After much revision and community input, the second draft was made public on Thursday, July 29, but not everyone is on board with these changes, even though the department says public testimony fueled the new draft.
The department said it hopes this second draft hits the reset button in finding common-ground between parents, educators and leaders on the best way to educate students on health topics. The new draft is still receiving much attention and controversy, even with the many changes.
The Human Growth and Development section no longer includes anything on sexual education.
“We’re doing this right. We’re not looking to rush decisions. We’re looking to make sure we do this with a sense of determination that we’re doing what’s best for our students in the state,” said Matt Blomstedt, Commissioner with the Nebraska Department of Education.

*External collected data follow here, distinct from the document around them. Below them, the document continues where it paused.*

(* ===== verification/GpuScrapeProofs.v ===== *)
(** A scrape writes exactly the tables of the GPUs it exports. *)

From S2P Require Import Prelude RocpSdk Format GoStd Json ExporterUtils RocpClient ProfilerMetrics Scheduler.
From S2P Require Import GpuMessages GpuAgent Config Selector NodeLabeller GpuHealth FieldLogger LabelConfig.
From S2P Require Import LabelProofs MetricFields FieldConfig GpuReadings GpuTable GpuTableProofs GpuRun GpuKeys.
From S2P Require Import GpuScrape.
From Stdlib Require Import Ascii.
Local Open Scope Z_scope.

(** ** Gauges and their labels *)

Definition index_known (g : string * gauge_opts) : Prop :=
  match metric_labels g.2 with
  | GpuLabels index => NoDup index ∧ Forall (λ k, k ∈ index_keys) index
  | NodeLabels => True
  end.
#[export] Instance index_known_dec g : Decision (index_known g).
Proof. unfold index_known. case_match; apply _. Defined.

Lemma gauge_index_spec s g index : gauge_index g = Some index →
  gauge_names s g = Some (index ++ GetExportLabels s) ∧ NoDup index ∧ (∀ k, k ∈ index → k ∈ index_keys).
Proof.
  unfold gauge_index, gauge_names. destruct (list_find _ GpuMetrics) as [[i [n o]]|] eqn:Hf; [|done].
  apply list_find_Some in Hf as (Hi%list_elem_of_lookup_2 & _).
  assert (Hall : Forall index_known GpuMetrics) by (by_decide).
  rewrite Forall_forall in Hall. specialize (Hall _ Hi). unfold index_known in Hall. cbn [snd] in Hall.
  destruct (metric_labels o) as [index'|]; [|done]. intros [= ->]. split; [done|].
  split; [apply Hall|]. intros k. revert k. apply Forall_forall, Hall.
Qed.

(** ** Reading a table *)

Section put.
Context (imp : Z → double → Z) (gpuid : string) (unsupported : gset string).

Abbreviation put := (put imp gpuid unsupported).
Abbreviation value_of := (value_of imp unsupported gpuid).

Lemma put_absent l g L old : (g, L) ∉ l.*1 → put l g L old = old.
Proof.
  intros Hn. unfold GpuRun.put. assert (omap (hit imp gpuid unsupported g L) l = []) as ->; [|done].
  induction l as [|e l IH]; [done|]. rewrite fmap_cons, not_elem_of_cons in Hn. destruct Hn as [Hne Hn].
  cbn [omap list_omap]. unfold hit at 1. rewrite decide_False by done. by apply IH.
Qed.

Lemma put_present l g L p old : NoDup l.*1 → ((g, L), p) ∈ l →
  put l g L old = from_option Some old (value_of p).
Proof.
  intros Hnd (l1 & l2 & ->)%list_elem_of_split. rewrite fmap_app, fmap_cons in Hnd.
  apply NoDup_app in Hnd as (_ & Hd & [Hn2 _]%NoDup_cons).
  change (((g, L), p) :: l2) with ([((g, L), p)] ++ l2). rewrite !put_app.
  rewrite (put_absent l2) by done. rewrite (put_absent l1) by (intros H; apply (Hd _ H); by left).
  unfold GpuRun.put. cbn [omap list_omap]. unfold hit. cbn [fst snd]. rewrite decide_True by done.
  by destruct (value_of p).
Qed.
End put.

(** ** One GPU *)

Definition gpu_wf (gpu : GPU) : Prop :=
  readable gpu ∧ is_Some (Stats gpu) ∧ (∀ st, Status gpu = Some st → processes_ok (ProcessStatus st)).

(** Settings under which no label clashes. *)
Definition settings_ok (s : label_config) : Prop :=
  labels_ok s ∧ (∀ k, k ∈ index_keys → k ∉ GetExportLabels s) ∧
  extraPodLabelsMap s !! "gpu_id" = None ∧ customLabelMap s !! "hostname" = None.

Section scrape.
Context (imp : Z → double → Z) (ValidString : string → bool) (hostname : string).
Context (Hascii : ∀ s, ascii_string s = true → ValidString s = true).

Abbreviation valid_labels := (map_Forall (λ _ v, ValidString v = true)).

Lemma fits_accepted s labels e : labels_ok s → (∀ k, k ∈ index_keys → k ∉ GetExportLabels s) →
  (∀ k, is_Some (labels !! k) ↔ k ∈ GetExportLabels s) → valid_labels labels →
  fits labels e → accepts ValidString s e.1.1 e.1.2 = true.
Proof.
  intros Hs Hfree Hdom Hval (index & vs & Hg & Hlen & Hvs & ->).
  destruct (gauge_index_spec s _ _ Hg) as (Hn & Hnd & Hin). unfold accepts. rewrite Hn.
  apply (indexed_labels ValidString (GetExportLabels s) labels index vs).
  - by apply NoDup_GetExportLabels.
  - done.
  - intros k v Hk. by apply (Hval k v).
  - done.
  - done.
  - eapply Forall_impl; [exact Hvs|]. intros v Hv. by apply Hascii.
  - intros i Hi. by apply Hfree, Hin.
Qed.

Section publish.
Context (wls : gmap string Workload) (pm : gmap string GPU) (pmetrics : gmap string (gmap string double)).
Context (cper : gmap string CPEREntry) (c0 : GPUClient).

Abbreviation unsup := (unsupportedFieldMap (client_fl c0)).
Abbreviation labels_for gpu := (gpu_labels hostname c0 wls (Some gpu) pm).

(** What the export of one GPU writes. *)
Definition gpu_table (gpu : GPU) (labels : Labels) (st : GPUStatus) (stats : GPUStats) : list entry :=
  table imp (dec (Index st)) labels (Health <$> healthState (health c0)) (cper !! getGPUUUID gpu)
    (pmetrics !! getGPURenderId gpu) st stats.

(** A series of a GPU that is exported, and its value. *)
Definition publishes (gpu : GPU) (g : string) (L : Labels) (x : sample) : Prop :=
  ∃ st stats labels p, Status gpu = Some st ∧ Stats gpu = Some stats ∧
    exporterEnabledGPU (gpuSelectorMap c0) (Index st) = true ∧ labels_for gpu = Some labels ∧
    ((g, L), p) ∈ gpu_table gpu labels st stats ∧ value_of imp unsup (dec (Index st)) p = Some x.

Context (Hset : settings_ok (client_labels c0)).

Lemma series_gpu_id gpu labels st stats g L p : Status gpu = Some st → labels_for gpu = Some labels →
  ((g, L), p) ∈ gpu_table gpu labels st stats → L !! "gpu_id" = Some (dec (Index st)).
Proof.
  intros Hst Hl Hin. pose proof (fits_table imp (dec (Index st)) labels (Health <$> healthState (health c0))
    (cper !! getGPUUUID gpu) (pmetrics !! getGPURenderId gpu) st stats) as Hf.
  rewrite Forall_forall in Hf. destruct (Hf _ Hin) as (index & vs & Hg & Hlen & _ & HL). cbn [fst snd] in HL, Hg.
  destruct (gauge_index_spec (client_labels c0) _ _ Hg) as (_ & _ & Hk). rewrite HL.
  rewrite lookup_union_r.
  - destruct Hset as (Hok & _ & He & _). rewrite (gpu_id_label _ _ _ _ _ _ _ _ Hok He Hl).
    unfold getGPUInstanceIDString. by rewrite Hst.
  - apply not_elem_of_list_to_map. rewrite fst_zip by lia. intros Hi%Hk. revert Hi.
    by_decide.
Qed.

(** Every series of a GPU is accepted by its gauge. *)
Lemma table_takes gpu labels st stats : labels_for gpu = Some labels → valid_labels labels →
  index_free labels ∧
  Forall (takes imp (accepts ValidString (client_labels c0))) (gpu_table gpu labels st stats).
Proof.
  intros Hl Hval. destruct Hset as (Hok & Hfree & _).
  pose proof (populate_dom _ _ _ _ _ _ _ _ Hok Hl : ∀ k, _ ↔ k ∈ GetExportLabels _) as Hdom. split.
  - apply Forall_forall. intros k Hk. apply eq_None_not_Some. rewrite Hdom. by apply Hfree.
  - eapply Forall_impl; [apply fits_table|]. intros e He. right. by apply (fits_accepted _ labels).
Qed.

Lemma update_spec gpu s : gpu_wf gpu → map_Forall (λ _, readable) pm → map_Forall (λ _, typed) wls →
  (∀ labels, labels_for gpu = Some labels → valid_labels labels) →
  steady unsup s →
  ∃ s', updateGPUInfoToMetrics imp ValidString hostname wls pm pmetrics cper (set_metrics s c0) gpu =
      Some (set_metrics s' c0) ∧ steady unsup s' ∧
    ∀ g L, (∃ x, publishes gpu g L x ∧ series (gauges s') g L = Some x) ∨
           ((∀ x, ¬ publishes gpu g L x) ∧ series (gauges s') g L = series (gauges s) g L).
Proof.
  intros (Hread & [stats Hstats] & Hproc) Hpm Hwls Hval Hs. pose proof Hread as [_ [st Hst]].
  unfold updateGPUInfoToMetrics. rewrite Hst. cbn [mbind option_bind gpuSelectorMap set_metrics].
  destruct (exporterEnabledGPU (gpuSelectorMap c0) (Index st)) eqn:Hsel.
  2:{ exists s. split; [done|]. split; [done|]. intros g L. right. split; [|done].
      intros x (st' & stats' & labels & p & Hst' & _ & Hsel' & _). congruence. }
  destruct (populate_total (client_labels c0) hostname (gpuIDMap (health c0)) (k8PodInfoMap c0) wls gpu pm
    (proj1 Hset) Hread Hpm Hwls) as [labels Hl].
  change (gpu_labels hostname (set_metrics s c0) wls (Some gpu) pm) with (labels_for gpu).
  assert (Hlab : labels_for gpu = Some labels) by exact Hl. rewrite Hlab, Hstats. cbn [mbind option_bind].
  destruct (table_takes gpu labels st stats Hlab (Hval _ Hlab)) as [Hif Hacc].
  set (t := gpu_table gpu labels st stats).
  destruct (run_table imp (accepts ValidString (client_labels c0)) (dec (Index st)) labels unsup
    (Health <$> healthState (health c0)) (exportFieldMap c0) (cper !! getGPUUUID gpu)
    (pmetrics !! getGPURenderId gpu) st stats (MkMetrics (fl s) (gauges s) labels) Hif Hs eq_refl Hacc)
    as (s' & Hrun & Hs' & Hg).
  exists s'. split.
  { cbn [client_fl client_gauges client_labels health exportFieldMap set_metrics]. by rewrite Hrun. }
split; [done|]. intros g L. rewrite Hg. cbn [gauges].
  destruct (within_table imp (dec (Index st)) labels (Health <$> healthState (health c0))
    (cper !! getGPUUUID gpu) (pmetrics !! getGPURenderId gpu) st stats (Hproc _ Hst)) as [_ Hnd].
  assert (Honly : ∀ x, publishes gpu g L x → ∃ p, ((g, L), p) ∈ t ∧ value_of imp unsup (dec (Index st)) p = Some x).
  { intros x (st' & stats' & labels' & p & Hst' & Hstats' & _ & Hlab' & Hin & Hv).
    replace st' with st in * by congruence. replace stats' with stats in * by congruence.
    replace labels' with labels in * by congruence. by exists p. }
  destruct (decide ((g, L) ∈ t.*1)) as [Hin|Hnin].
  - apply list_elem_of_fmap in Hin as ([k p] & Hk & Hin). cbn in Hk. subst k.
    fold t in Hnd. rewrite (put_present _ _ _ t _ _ p); [|done|done].
    destruct (value_of imp unsup (dec (Index st)) p) as [x|] eqn:Hv.
    + left. exists x. split; [|done]. by exists st, stats, labels, p.
    + right. split; [|done]. intros x (p' & Hin' & Hv')%Honly.
      pose proof (put_present imp (dec (Index st)) unsup t g L p None Hnd Hin) as E.
      rewrite (put_present imp (dec (Index st)) unsup t g L p' None Hnd Hin'), Hv, Hv' in E. done.
  - right. split; [|by apply put_absent]. intros x (p & Hin & _)%Honly. apply Hnin.
    exact (list_elem_of_fmap_2 fst _ _ Hin).
Qed.

(** GPUs with different numbers publish different series. *)
Lemma publishes_apart gpu1 gpu2 g L x1 x2 :
  publishes gpu1 g L x1 → publishes gpu2 g L x2 →
  getGPUInstanceIDString gpu1 = getGPUInstanceIDString gpu2.
Proof.
  intros (st1 & stats1 & labels1 & p1 & Hst1 & _ & _ & Hl1 & Hin1 & _).
  intros (st2 & stats2 & labels2 & p2 & Hst2 & _ & _ & Hl2 & Hin2 & _).
  pose proof (series_gpu_id _ _ _ _ _ _ _ Hst1 Hl1 Hin1) as H1.
  pose proof (series_gpu_id _ _ _ _ _ _ _ Hst2 Hl2 Hin2) as H2.
  unfold getGPUInstanceIDString. rewrite Hst1, Hst2. congruence.
Qed.

Lemma publishes_functional gpu g L x1 x2 : gpu_wf gpu →
  publishes gpu g L x1 → publishes gpu g L x2 → x1 = x2.
Proof.
  intros (_ & _ & Hproc).
  intros (st1 & stats1 & labels1 & p1 & Hst1 & Hs1 & _ & Hl1 & Hin1 & Hv1).
  intros (st2 & stats2 & labels2 & p2 & Hst2 & Hs2 & _ & Hl2 & Hin2 & Hv2).
  replace st2 with st1 in * by congruence. replace stats2 with stats1 in * by congruence.
  replace labels2 with labels1 in * by congruence.
  destruct (within_table imp (dec (Index st1)) labels1 (Health <$> healthState (health c0))
    (cper !! getGPUUUID gpu) (pmetrics !! getGPURenderId gpu) st1 stats1 (Hproc _ Hst1)) as [_ Hnd].
  pose proof (put_present imp (dec (Index st1)) unsup _ g L p1 None Hnd Hin1) as E1.
  pose proof (put_present imp (dec (Index st1)) unsup _ g L p2 None Hnd Hin2) as E2.
  rewrite Hv1 in E1. rewrite Hv2 in E2. cbn [from_option] in E1, E2. rewrite E1 in E2. by injection E2.
Qed.

(** All GPUs, one after the other. *)
Lemma publish_gpus gpus : ∀ s, Forall gpu_wf gpus → NoDup (getGPUInstanceIDString <$> gpus) →
  map_Forall (λ _, readable) pm → map_Forall (λ _, typed) wls →
  Forall (λ gpu, ∀ labels, labels_for gpu = Some labels → valid_labels labels) gpus →
  steady unsup s →
  ∃ s', foldM (updateGPUInfoToMetrics imp ValidString hostname wls pm pmetrics cper) (set_metrics s c0) gpus =
      Some (set_metrics s' c0) ∧ steady unsup s' ∧
    ∀ g L, (∃ gpu x, gpu ∈ gpus ∧ publishes gpu g L x ∧ series (gauges s') g L = Some x) ∨
           ((∀ gpu x, gpu ∈ gpus → ¬ publishes gpu g L x) ∧ series (gauges s') g L = series (gauges s) g L).
Proof.
  induction gpus as [|gpu gpus IH]; intros s Hwf Hnd Hpm Hwls Hval Hs.
  { exists s. split; [done|]. split; [done|]. intros g L. right. split; [by intros ? ? ?%elem_of_nil|done]. }
  apply Forall_cons in Hwf as [Hgpu Hwf], Hval as [Hv Hval].
  rewrite fmap_cons in Hnd. apply NoDup_cons in Hnd as [Hni Hnd].
  destruct (update_spec gpu s Hgpu Hpm Hwls Hv Hs) as (s1 & Hu & Hs1 & Hg1).
  destruct (IH s1 Hwf Hnd Hpm Hwls Hval Hs1) as (s2 & Hr & Hs2 & Hg2).
  exists s2. cbn [foldM]. rewrite Hu. cbn [mbind option_bind]. split; [done|]. split; [done|].
  intros g L. destruct (Hg2 g L) as [(gpu' & x & Hin & Hp & Hx)|[Hno2 ->]].
  { left. exists gpu', x. split; [by right|done]. }
  destruct (Hg1 g L) as [(x & Hp & Hx)|[Hno1 ->]].
  - left. exists gpu, x. split; [by left|done].
  - right. split; [|done]. intros gpu' x [->|Hin]%elem_of_cons; [by apply Hno1|by apply Hno2].
Qed.

End publish.
End scrape.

These changes eliminate many references to sexual identity, sexual orientation, gender identity, roles and stereotypes. Some points referring to puberty and safe relationships remain in the second draft of state standards, but the language of these topics is now different.
“The importance of prevention of sexual assault, importance of prevention and protecting our children from things they need to know, the importance of understanding how to be safe from disease: all of those things may end up in the standard, but they’re not explicit.”

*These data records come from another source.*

(* ===== verification/GpuLoadTheorems.v ===== *)
(** What the load of a configuration fixes for the scrapes after it. *)

From S2P Require Import Prelude RocpSdk Format GoStd Json ExporterUtils RocpClient ProfilerMetrics Scheduler.
From S2P Require Import GpuMessages GpuAgent Config Selector NodeLabeller GpuHealth FieldLogger LabelConfig.
From S2P Require Import LabelProofs MetricFields FieldConfig GpuReadings GpuTable GpuTableProofs GpuRun GpuKeys.
From S2P Require Import GpuHealthTheorems GpuScrape GpuScrapeProofs GpuLoad GpuScrapeTheorems.
From Stdlib Require Import Ascii.
Local Open Scope Z_scope.

Section theorems.
Context (imp : Z → double → Z) (ParseInLocation : string → option Z).
Context (ParseFloat : string → option double) (ValidString : string → bool).
Context (GetDeviceNameFromRenderID : string → string) (hostname : string).

Abbreviation scrape := (scrape imp ParseInLocation ParseFloat ValidString hostname).
Abbreviation UpdateStaticMetrics := (UpdateStaticMetrics imp ParseFloat ValidString GetDeviceNameFromRenderID hostname).

(** The client and the metrics of the profiler when a load publishes; [h] is
    what the load made of the metadata and the health. *)
Definition loading (i : scrape_input) (h : GPUAgentGPUClient GpuProfiler) (c : GPUClient) :=
  ready ParseFloat i (gCache h) (set_client_health h c).

Lemma load_answer i c resp pm cache h :
  getGPUs (now (agent i)) (now' (agent i)) (later (agent i)) (gpuGet (agent i)) (gCache (health c)) =
    Some (inl (resp, pm), cache) →
  GpuHealth.UpdateStaticMetrics imp GetDeviceNameFromRenderID (agent i) (health c) = Some (None, h) →
  UpdateStaticMetrics i c =
    c' ← publish imp ValidString hostname (wls (agent i)) pm (loading i h c).1 ∅ (Response resp) (loading i h c).2;
    Some (None, set_client_fl (SetFilterDone (client_fl c')) c').
Proof.
  intros Hg Hh. unfold GpuScrape.UpdateStaticMetrics. rewrite Hg, Hh. cbn [mbind option_bind].
  unfold loading, ready, profiler_run. destruct (getProfilerMetrics _ _ _ _ _ _ _ _) as [[pmx err] rpc]. done.
Qed.

(** Scrapes one after the other; what each returns does not matter. *)
Definition scrapes (c : GPUClient) (l : list scrape_input) : option GPUClient :=
  foldM (λ c i, snd <$> scrape i c) c l.

Lemma publish_done wls gpus pm pmetrics cper c0 c' : filterDone (client_fl c0) = true →
  publish imp ValidString hostname wls pm pmetrics cper gpus c0 = Some c' → client_fl c' = client_fl c0.
Proof.
  intros Hd. unfold publish. destruct (gpu_labels _ _ _ _ _) as [nl|]; [|done]. cbn [mbind option_bind].
  unfold set_gauge. case_match; [|done]. cbn [mbind option_bind]. intros Hr.
  by eapply update_all_done in Hr.
Qed.

Lemma scrape_done i c r c' : filterDone (client_fl c) = true → scrape i c = Some (r, c') →
  client_fl c' = client_fl c.
Proof.
  intros Hd. unfold GpuScrape.scrape, getMetricsAll, profiler_run.
  destruct (getProfilerMetrics _ _ _ _ _ _ _ _) as [[pmx perr] rpc].
  destruct (getGPUs _ _ _ _ _) as [[[[resp pm]|e] cache]|]; cbn [mbind option_bind]; [|by intros [= <- <-]|done].
  case_decide; [by intros [= <- <-]|]. destruct (cancelled i); [by intros [= <- <-]|].
  destruct (publish _ _ _ _ _ _ _ _ _) as [c1|] eqn:Hp; [|done]. cbn [mbind option_bind]. intros [= <- <-].
  by apply publish_done in Hp.
Qed.

Lemma scrapes_done l : ∀ c c', filterDone (client_fl c) = true → scrapes c l = Some c' →
  client_fl c' = client_fl c.
Proof.
  induction l as [|i l IH]; intros c c' Hd; unfold scrapes; cbn [foldM]; [by intros [= <-]|].
  destruct (scrape i c) as [[r c1]|] eqn:Hs; [|done]. cbn [fmap option_fmap option_map mbind option_bind snd].
  intros Hr. pose proof (scrape_done _ _ _ _ Hd Hs) as H1. rewrite (IH c1 c'); [done| |done]. by rewrite H1.
Qed.

(** C7: The load of a configuration decides which fields of which GPU are
    exported until the next load.  A load that gets an answer succeeds and
    ends the loading; the filter then holds exactly the marks of this answer,
    nothing of the configuration before: a field of a GPU is in it if and
    only if the GPU is exported and its readings made one of the calls that
    mark the field (an inapplicable or, where it is tested, a zero reading,
    an empty list).  Any number of scrapes after it, failed or not, leave
    the filter as it is. *)
Theorem load_sets_filter fuel i IsCperEnabled c c1 registered resp pm cache h
    (Hascii : ∀ s, ascii_string s = true → ValidString s = true)
    (Hinit : InitConfigs hostname fuel i IsCperEnabled c = Some (c1, registered))
    (Hgpus : getGPUs (now (agent i)) (now' (agent i)) (later (agent i)) (gpuGet (agent i)) (gCache (health c1)) =
             Some (inl (resp, pm), cache))
    (Hhealth : GpuHealth.UpdateStaticMetrics imp GetDeviceNameFromRenderID (agent i) (health c1) = Some (None, h))
    (Hset : settings_ok (client_labels c1))
    (Hin : input_ok ValidString hostname (wls (agent i)) (Response resp) pm (loading i h c1).2) :
  ∃ c2, UpdateStaticMetrics i c1 = Some (None, c2) ∧ filterDone (client_fl c2) = true ∧
    (∀ k, k ∈ unsupportedFieldMap (client_fl c2) ↔
       ∃ gpu f, gpu ∈ Response resp ∧ f ∈ gpu_marks imp (loading i h c1).1 ∅ (loading i h c1).2 gpu ∧
                k = field_key (getGPUInstanceIDString gpu) f) ∧
    ∀ l c3, scrapes c2 l = Some c3 → client_fl c3 = client_fl c2.
Proof.
  rewrite (load_answer i c1 resp pm cache h Hgpus Hhealth).
  destruct (ready_settings ParseFloat i (gCache h) (set_client_health h c1)) as (Hl & Hf & _).
  destruct (publish_marks imp ValidString hostname Hascii (wls (agent i)) (Response resp) pm
    (loading i h c1).1 ∅ (loading i h c1).2) as (c' & -> & Hm).
  { unfold loading. by rewrite Hl. }
  { done. }
  { eapply partitions_ok; [exact Hgpus|apply Hin]. }
  cbn [mbind option_bind]. eexists. split; [done|]. split; [done|]. split.
  - intros k. cbn [client_fl set_client_fl SetFilterDone unsupportedFieldMap].
    assert (Hc1 : client_fl c1 = Reset (client_fl c)).
    { revert Hinit. unfold InitConfigs. destruct (initGPUSelectorConfig _ _ _); [|done]. cbn [mbind option_bind].
      destruct (InitConfigs_fields _ _ _ _) as [[fields rpc] reg]. by intros [= <- _]. }
    rewrite Hm, (Hf : client_fl (loading i h c1).2 = client_fl c1), Hc1.
    unfold marked. cbn [Reset filterDone unsupportedFieldMap]. rewrite (right_id_L ∅ (∪)), elem_of_list_to_set.
    rewrite list_elem_of_bind. unfold gpu_mark_keys. split.
    + intros (gpu & (f & -> & Hf')%list_elem_of_fmap & Hg). by exists gpu, f.
    + intros (gpu & f & Hg & Hf' & ->). exists gpu. split; [by apply list_elem_of_fmap_2|done].
  - intros l c3. by apply scrapes_done.
Qed.
End theorems.

(** The load of the default configuration for the two GPUs: their package
    power is zero, so it is not exported any more. *)

Definition load_input : scrape_input := scrape_of (inl resp0).
Definition init0 : option (GPUClient * list string) :=
  InitConfigs "node1" 10 load_input false (scrape_client NewFieldLogger).
Definition loaded : GPUClient * list string := default (scrape_client NewFieldLogger, []) init0.

Definition static0 := GpuHealth.UpdateStaticMetrics imp0 name0 (agent load_input) (health loaded.1).
Definition loaded_health : GPUAgentGPUClient GpuProfiler := from_option snd (health loaded.1) static0.

Lemma init0_ok : init0 = Some (loaded.1, loaded.2).
Proof.
  assert (Hi : bool_decide (is_Some init0) = true) by (vm_compute; reflexivity).
  apply bool_decide_eq_true in Hi as [[c1 r] Hi]. unfold loaded. rewrite Hi. reflexivity.
Qed.

Lemma static0_ok : static0 = Some (None, loaded_health).
Proof.
  assert (Hs : bool_decide (fst <$> static0 = Some None) = true) by (vm_compute; reflexivity).
  apply bool_decide_eq_true in Hs. unfold loaded_health. revert Hs. generalize static0.
  intros [[e h]|] Hs; [|discriminate Hs]. injection Hs as ->. reflexivity.
Qed.

Lemma load_sets_filter_witness :
  ∃ c2, UpdateStaticMetrics imp0 pf0 vs0 name0 "node1" load_input loaded.1 = Some (None, c2) ∧
    field_key "0" "GPU_PACKAGE_POWER" ∈ unsupportedFieldMap (client_fl c2).
Proof.
  destruct (load_sets_filter imp0 parse0 pf0 vs0 name0 "node1" 10 load_input false (scrape_client NewFieldLogger)
    loaded.1 loaded.2 resp0 pm0 cache0 loaded_health (λ _ _, eq_refl) init0_ok) as (c2 & Hc & _ & Hk & _).
  - apply (gpus_answer NewFieldLogger).
  - apply static0_ok.
  - split; [apply init_labels_ok, init_labels_ok, empty_lower_keys|]. split; [|done].
    intros k. revert k. apply Forall_forall. by_decide.
  - apply two_gpus_ok. reflexivity.
  - exists c2. split; [exact Hc|]. apply Hk.
    exists (gpu_n 0 "a"%char healthy_stats), "GPU_PACKAGE_POWER". split; [by left|]. split; [by_decide|reflexivity].
Defined.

The department said one of the goals of these revisions was to create balance between roles the department has, the ones parents have and those that individual schools play in students’ education.
“The state board has been really invested in ensuring that every student can see themselves in these standards. It’s important that every student can do that,” Blomstedt added. “Perhaps, that doesn’t best happen in our health standards overall or any of our standards.”

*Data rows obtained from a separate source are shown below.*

Definition getOverallResult (its : list (IterationResult * list TestResult)) (validIDs : list string) :
    TestResult * list IterationResult :=
  let '(r, its) := overall_loop validIDs (MkFound false false false false false) its in
  (match r with Some f => verdict f | None => Failure end, its).

(** What [logResults] asks of the results of one iteration. *)
Definition checkFailure (res : SuitesResults) : bool :=
  bool_decide (size res = 0%nat) || bool_decide (Failure ∈ results_of res).

(** [testResult[gpu][name] = r]. *)
Definition put (m : SuitesResults) (w : string * string * TestResult) : SuitesResults :=
  let '(gpu, name, r) := w in <[gpu := <[name := r]> (default ∅ (m !! gpu))]> m.

Definition look (m : SuitesResults) (gpu name : string) : option TestResult := m !! gpu ≫= (.!! name).

(** ** RVS: [rvs.go] *)

Record RvsGPUTestResult : Type := MkRvs { GPUID : string; Pass : string }.

Definition getTestResultEnum (val : string) : TestResult := if decide (val = "true") then Success else Failure.

(** The results of [parseRvsTestResult] once the file is read: the tests of
    all suites with their GPUs, in the order of the visit. *)
Definition rvs_writes (tests : list (string * list RvsGPUTestResult)) : list (string * string * TestResult) :=
  '(name, test) ← tests;
  gpu ← test;
  if decide (String.length (Pass gpu) = 0%nat) then []
  else [(GPUID gpu, name, getTestResultEnum (Pass gpu))].

Definition parseRvsTestResult (tests : list (string * list RvsGPUTestResult)) : SuitesResults :=
  foldl put ∅ (rvs_writes tests).

(** ** AGFHC: [agfhc.go] *)

Record TestResultInfo : Type := MkInfo { Test : string; State : string; Subject : string }.

(** [^GPU-\d+] matches a prefix. *)
Definition IsValidGPUID (subject : string) : bool :=
  match strip_prefix "GPU-" subject with
  | Some (String c _) => is_digit c
  | _ => false
  end.

Fixpoint failed_subjects (failed : gset string) (l : list string) : gset string * bool :=
  match l with
  | [] => (failed, false)
  | failedSubject :: l =>
      if IsValidGPUID failedSubject then failed_subjects ({[failedSubject]} ∪ failed) l else (failed, true)
  end.

Definition failedDeviceIDs (subject : string) : gset string * bool :=
  if decide (String.length subject = 0%nat) then (∅, false) else failed_subjects ∅ (Split ":" subject).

Governor Pete Ricketts responded:
“While this new draft of the Health Education Standards scraps many of the topics Nebraskans found objectionable, the standards still need improvement...The continued presence of gender ideology in the standards leaves the door open for this material to be expanded either before these draft standards are approved or in future years when these standards are revisited,” Ricketts said.
OutNebraska, an organization aimed at working with the LGBTQ+ community said they’re disappointed in the second draft, “This erasure does nothing to protect LGBTQ+ students. The fact that LGBTQ+ people exist should not be controversial.”
The department said even though many of these topics have been removed or changed, they hope on the local level, those conversations continue to happen.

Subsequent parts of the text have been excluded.